#### Information provided ####
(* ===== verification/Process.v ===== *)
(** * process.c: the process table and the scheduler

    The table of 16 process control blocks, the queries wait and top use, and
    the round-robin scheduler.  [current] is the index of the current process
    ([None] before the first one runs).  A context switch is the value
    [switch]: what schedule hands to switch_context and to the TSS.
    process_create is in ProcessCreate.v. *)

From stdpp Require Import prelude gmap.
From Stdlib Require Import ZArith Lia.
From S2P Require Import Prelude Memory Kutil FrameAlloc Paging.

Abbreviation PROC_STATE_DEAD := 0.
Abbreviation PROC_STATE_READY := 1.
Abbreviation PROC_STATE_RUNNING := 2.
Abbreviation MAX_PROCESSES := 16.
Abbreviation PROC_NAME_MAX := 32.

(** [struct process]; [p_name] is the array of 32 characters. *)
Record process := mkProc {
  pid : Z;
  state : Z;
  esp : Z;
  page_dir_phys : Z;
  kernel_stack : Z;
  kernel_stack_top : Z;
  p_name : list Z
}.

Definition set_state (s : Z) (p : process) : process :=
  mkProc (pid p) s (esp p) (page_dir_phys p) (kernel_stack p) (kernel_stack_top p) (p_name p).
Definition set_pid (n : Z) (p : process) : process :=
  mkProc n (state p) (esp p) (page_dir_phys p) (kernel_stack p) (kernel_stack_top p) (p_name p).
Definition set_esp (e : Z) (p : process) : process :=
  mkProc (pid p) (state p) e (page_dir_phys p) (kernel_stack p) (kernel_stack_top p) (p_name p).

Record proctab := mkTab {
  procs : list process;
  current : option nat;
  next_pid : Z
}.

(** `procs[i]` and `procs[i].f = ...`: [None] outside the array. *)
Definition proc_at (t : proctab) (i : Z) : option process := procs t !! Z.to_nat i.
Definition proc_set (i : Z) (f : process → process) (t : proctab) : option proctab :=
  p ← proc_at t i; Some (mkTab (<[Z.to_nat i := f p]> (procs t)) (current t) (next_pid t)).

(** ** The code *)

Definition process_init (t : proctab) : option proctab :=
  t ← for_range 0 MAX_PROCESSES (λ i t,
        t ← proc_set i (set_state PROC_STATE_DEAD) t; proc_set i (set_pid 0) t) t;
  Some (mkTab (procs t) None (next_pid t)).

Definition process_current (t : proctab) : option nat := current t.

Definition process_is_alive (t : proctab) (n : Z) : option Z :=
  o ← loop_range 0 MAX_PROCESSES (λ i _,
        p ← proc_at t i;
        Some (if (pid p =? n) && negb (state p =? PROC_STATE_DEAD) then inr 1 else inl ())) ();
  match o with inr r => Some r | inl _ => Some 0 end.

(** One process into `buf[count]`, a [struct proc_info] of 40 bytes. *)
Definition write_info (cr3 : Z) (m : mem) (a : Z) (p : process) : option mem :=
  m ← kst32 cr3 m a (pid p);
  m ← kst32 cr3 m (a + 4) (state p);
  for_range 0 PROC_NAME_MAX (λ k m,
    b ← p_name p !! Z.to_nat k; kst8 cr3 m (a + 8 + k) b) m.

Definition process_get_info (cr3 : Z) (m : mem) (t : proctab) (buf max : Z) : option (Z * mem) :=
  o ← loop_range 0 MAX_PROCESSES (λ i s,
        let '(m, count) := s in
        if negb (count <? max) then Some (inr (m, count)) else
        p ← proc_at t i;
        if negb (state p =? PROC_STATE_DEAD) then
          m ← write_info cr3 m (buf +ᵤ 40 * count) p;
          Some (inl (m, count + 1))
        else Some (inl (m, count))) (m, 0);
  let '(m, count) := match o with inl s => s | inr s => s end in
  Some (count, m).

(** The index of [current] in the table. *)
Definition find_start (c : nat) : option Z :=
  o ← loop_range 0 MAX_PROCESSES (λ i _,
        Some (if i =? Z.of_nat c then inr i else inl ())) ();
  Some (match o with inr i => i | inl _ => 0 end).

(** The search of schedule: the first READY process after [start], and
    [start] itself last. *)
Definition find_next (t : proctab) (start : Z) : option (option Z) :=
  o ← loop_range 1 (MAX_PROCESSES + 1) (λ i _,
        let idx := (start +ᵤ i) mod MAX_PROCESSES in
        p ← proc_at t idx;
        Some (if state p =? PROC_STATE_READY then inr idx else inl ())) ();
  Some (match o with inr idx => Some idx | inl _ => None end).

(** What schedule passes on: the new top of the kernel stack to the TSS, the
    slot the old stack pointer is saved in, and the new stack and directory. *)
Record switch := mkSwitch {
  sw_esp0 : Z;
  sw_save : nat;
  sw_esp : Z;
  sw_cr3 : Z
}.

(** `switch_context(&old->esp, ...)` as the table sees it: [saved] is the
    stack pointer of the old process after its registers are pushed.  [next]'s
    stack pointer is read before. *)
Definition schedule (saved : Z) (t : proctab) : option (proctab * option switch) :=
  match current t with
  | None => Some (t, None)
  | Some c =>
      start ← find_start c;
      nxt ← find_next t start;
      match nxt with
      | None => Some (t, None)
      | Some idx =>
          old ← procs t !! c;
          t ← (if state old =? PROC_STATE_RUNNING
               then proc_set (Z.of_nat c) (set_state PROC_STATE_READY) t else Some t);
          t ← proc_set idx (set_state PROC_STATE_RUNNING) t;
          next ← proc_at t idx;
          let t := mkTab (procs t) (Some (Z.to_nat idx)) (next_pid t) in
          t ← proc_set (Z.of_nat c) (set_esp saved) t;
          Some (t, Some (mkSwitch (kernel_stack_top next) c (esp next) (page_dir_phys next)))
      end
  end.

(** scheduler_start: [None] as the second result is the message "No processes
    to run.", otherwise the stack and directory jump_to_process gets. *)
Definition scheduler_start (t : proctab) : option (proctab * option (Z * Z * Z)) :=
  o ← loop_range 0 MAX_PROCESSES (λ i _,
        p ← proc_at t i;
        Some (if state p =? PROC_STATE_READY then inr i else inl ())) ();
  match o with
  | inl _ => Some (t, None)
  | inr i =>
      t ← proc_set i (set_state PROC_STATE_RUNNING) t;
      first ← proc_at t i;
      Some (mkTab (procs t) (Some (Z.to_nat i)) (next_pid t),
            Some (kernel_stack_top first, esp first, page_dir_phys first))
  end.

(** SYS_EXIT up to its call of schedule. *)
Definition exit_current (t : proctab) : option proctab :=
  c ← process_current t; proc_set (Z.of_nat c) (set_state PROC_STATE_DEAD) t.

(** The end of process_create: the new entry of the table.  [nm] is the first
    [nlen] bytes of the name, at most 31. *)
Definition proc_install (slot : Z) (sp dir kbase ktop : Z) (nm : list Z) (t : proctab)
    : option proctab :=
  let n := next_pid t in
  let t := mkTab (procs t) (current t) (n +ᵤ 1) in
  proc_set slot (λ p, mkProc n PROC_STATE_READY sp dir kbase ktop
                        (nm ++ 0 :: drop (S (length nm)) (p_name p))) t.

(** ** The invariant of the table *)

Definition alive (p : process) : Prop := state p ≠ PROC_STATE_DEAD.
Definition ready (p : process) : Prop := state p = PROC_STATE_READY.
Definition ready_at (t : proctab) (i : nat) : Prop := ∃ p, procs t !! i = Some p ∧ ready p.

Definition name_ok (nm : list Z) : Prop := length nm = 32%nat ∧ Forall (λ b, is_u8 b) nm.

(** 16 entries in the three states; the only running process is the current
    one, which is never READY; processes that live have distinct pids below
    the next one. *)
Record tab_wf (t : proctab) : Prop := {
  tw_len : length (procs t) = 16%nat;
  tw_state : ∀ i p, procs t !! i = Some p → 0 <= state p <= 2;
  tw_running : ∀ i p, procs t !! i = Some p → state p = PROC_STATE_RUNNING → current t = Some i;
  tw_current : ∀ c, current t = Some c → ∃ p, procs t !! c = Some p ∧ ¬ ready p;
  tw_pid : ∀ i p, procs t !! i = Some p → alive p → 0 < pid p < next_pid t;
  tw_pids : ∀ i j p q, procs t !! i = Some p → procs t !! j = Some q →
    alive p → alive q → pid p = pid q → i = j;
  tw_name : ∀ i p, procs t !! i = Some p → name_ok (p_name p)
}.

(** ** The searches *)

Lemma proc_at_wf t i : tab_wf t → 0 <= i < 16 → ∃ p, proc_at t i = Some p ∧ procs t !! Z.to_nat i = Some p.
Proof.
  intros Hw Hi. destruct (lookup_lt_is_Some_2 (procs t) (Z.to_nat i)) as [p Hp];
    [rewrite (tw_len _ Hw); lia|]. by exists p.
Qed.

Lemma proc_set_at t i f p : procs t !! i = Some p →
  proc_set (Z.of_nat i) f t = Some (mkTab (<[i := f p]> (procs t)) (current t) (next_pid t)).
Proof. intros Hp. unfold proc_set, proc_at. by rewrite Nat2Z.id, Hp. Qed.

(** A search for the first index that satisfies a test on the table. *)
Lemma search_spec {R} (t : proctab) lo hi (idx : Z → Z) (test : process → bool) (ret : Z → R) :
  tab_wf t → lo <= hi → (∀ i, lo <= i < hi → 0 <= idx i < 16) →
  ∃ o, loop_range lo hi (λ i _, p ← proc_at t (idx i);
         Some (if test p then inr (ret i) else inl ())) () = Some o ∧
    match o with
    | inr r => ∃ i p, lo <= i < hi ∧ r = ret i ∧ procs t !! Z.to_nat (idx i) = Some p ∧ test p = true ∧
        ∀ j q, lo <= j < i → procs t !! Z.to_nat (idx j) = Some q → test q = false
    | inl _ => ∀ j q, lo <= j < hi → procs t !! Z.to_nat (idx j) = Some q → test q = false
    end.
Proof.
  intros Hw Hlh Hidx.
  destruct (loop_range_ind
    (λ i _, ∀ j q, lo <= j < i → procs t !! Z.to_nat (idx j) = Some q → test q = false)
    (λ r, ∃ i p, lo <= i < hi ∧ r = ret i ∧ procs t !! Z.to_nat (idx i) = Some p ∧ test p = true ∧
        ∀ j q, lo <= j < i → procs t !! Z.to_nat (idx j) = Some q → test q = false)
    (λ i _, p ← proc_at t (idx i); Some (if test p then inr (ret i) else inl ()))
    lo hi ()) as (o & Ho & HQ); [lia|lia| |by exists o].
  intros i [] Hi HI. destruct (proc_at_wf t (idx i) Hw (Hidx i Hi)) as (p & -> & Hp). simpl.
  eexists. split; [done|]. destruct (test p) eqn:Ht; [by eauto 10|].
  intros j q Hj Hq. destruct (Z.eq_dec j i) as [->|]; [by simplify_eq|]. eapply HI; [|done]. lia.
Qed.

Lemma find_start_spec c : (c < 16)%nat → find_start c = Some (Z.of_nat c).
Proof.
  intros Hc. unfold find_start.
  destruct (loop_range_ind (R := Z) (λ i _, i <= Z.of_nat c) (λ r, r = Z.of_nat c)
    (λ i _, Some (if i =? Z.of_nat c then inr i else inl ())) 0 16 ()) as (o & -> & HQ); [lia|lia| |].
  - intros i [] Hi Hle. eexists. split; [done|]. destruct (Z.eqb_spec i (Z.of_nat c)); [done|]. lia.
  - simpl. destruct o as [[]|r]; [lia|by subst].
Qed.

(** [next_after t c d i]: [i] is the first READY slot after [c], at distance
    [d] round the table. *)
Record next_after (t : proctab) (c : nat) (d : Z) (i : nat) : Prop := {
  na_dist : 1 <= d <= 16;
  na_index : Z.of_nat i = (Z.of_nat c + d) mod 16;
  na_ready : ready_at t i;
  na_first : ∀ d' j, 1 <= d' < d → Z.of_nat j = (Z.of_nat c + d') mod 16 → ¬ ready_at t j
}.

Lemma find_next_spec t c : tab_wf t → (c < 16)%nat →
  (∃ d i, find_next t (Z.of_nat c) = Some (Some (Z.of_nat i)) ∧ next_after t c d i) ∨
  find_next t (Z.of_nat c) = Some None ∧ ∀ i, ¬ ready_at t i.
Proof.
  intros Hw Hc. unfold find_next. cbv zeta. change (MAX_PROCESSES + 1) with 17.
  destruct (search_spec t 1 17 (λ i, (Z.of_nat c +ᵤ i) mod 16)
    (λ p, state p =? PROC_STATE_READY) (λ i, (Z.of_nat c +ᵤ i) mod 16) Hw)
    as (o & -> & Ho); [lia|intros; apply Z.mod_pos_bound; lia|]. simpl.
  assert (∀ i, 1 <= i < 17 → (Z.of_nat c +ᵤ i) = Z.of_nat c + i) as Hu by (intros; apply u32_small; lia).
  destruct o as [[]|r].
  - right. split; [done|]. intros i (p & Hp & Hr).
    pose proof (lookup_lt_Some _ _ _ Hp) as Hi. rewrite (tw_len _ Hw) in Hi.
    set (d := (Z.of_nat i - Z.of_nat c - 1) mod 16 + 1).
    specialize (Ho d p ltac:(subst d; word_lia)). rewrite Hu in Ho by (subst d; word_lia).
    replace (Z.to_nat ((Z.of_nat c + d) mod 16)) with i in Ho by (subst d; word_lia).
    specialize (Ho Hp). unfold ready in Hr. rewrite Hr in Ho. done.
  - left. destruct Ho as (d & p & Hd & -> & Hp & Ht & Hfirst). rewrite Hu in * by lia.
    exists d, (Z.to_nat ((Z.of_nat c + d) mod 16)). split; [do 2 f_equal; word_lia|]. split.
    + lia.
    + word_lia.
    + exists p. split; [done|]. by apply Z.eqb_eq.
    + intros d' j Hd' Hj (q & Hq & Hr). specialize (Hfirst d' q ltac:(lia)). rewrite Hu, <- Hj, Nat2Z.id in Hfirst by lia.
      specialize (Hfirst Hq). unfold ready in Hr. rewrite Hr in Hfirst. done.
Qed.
####
Scan the listing above for the line that has "tw_len : length (procs t) = 16%nat;", then copy exactly from that line through the line that has "eexists. split; [done|]. destruct (test".

  tw_len : length (procs t) = 16%nat;
  tw_state : ∀ i p, procs t !! i = Some p → 0 <= state p <= 2;
  tw_running : ∀ i p, procs t !! i = Some p → state p = PROC_STATE_RUNNING → current t = Some i;
  tw_current : ∀ c, current t = Some c → ∃ p, procs t !! c = Some p ∧ ¬ ready p;
  tw_pid : ∀ i p, procs t !! i = Some p → alive p → 0 < pid p < next_pid t;
  tw_pids : ∀ i j p q, procs t !! i = Some p → procs t !! j = Some q →
    alive p → alive q → pid p = pid q → i = j;
  tw_name : ∀ i p, procs t !! i = Some p → name_ok (p_name p)
}.

(** ** The searches *)

Lemma proc_at_wf t i : tab_wf t → 0 <= i < 16 → ∃ p, proc_at t i = Some p ∧ procs t !! Z.to_nat i = Some p.
Proof.
  intros Hw Hi. destruct (lookup_lt_is_Some_2 (procs t) (Z.to_nat i)) as [p Hp];
    [rewrite (tw_len _ Hw); lia|]. by exists p.
Qed.

Lemma proc_set_at t i f p : procs t !! i = Some p →
  proc_set (Z.of_nat i) f t = Some (mkTab (<[i := f p]> (procs t)) (current t) (next_pid t)).
Proof. intros Hp. unfold proc_set, proc_at. by rewrite Nat2Z.id, Hp. Qed.

(** A search for the first index that satisfies a test on the table. *)
Lemma search_spec {R} (t : proctab) lo hi (idx : Z → Z) (test : process → bool) (ret : Z → R) :
  tab_wf t → lo <= hi → (∀ i, lo <= i < hi → 0 <= idx i < 16) →
  ∃ o, loop_range lo hi (λ i _, p ← proc_at t (idx i);
         Some (if test p then inr (ret i) else inl ())) () = Some o ∧
    match o with
    | inr r => ∃ i p, lo <= i < hi ∧ r = ret i ∧ procs t !! Z.to_nat (idx i) = Some p ∧ test p = true ∧
        ∀ j q, lo <= j < i → procs t !! Z.to_nat (idx j) = Some q → test q = false
    | inl _ => ∀ j q, lo <= j < hi → procs t !! Z.to_nat (idx j) = Some q → test q = false
    end.
Proof.
  intros Hw Hlh Hidx.
  destruct (loop_range_ind
    (λ i _, ∀ j q, lo <= j < i → procs t !! Z.to_nat (idx j) = Some q → test q = false)
    (λ r, ∃ i p, lo <= i < hi ∧ r = ret i ∧ procs t !! Z.to_nat (idx i) = Some p ∧ test p = true ∧
        ∀ j q, lo <= j < i → procs t !! Z.to_nat (idx j) = Some q → test q = false)
    (λ i _, p ← proc_at t (idx i); Some (if test p then inr (ret i) else inl ()))
    lo hi ()) as (o & Ho & HQ); [lia|lia| |by exists o].
  intros i [] Hi HI. destruct (proc_at_wf t (idx i) Hw (Hidx i Hi)) as (p & -> & Hp). simpl.
  eexists. split; [done|]. destruct (test p) eqn:Ht; [by eauto 10|].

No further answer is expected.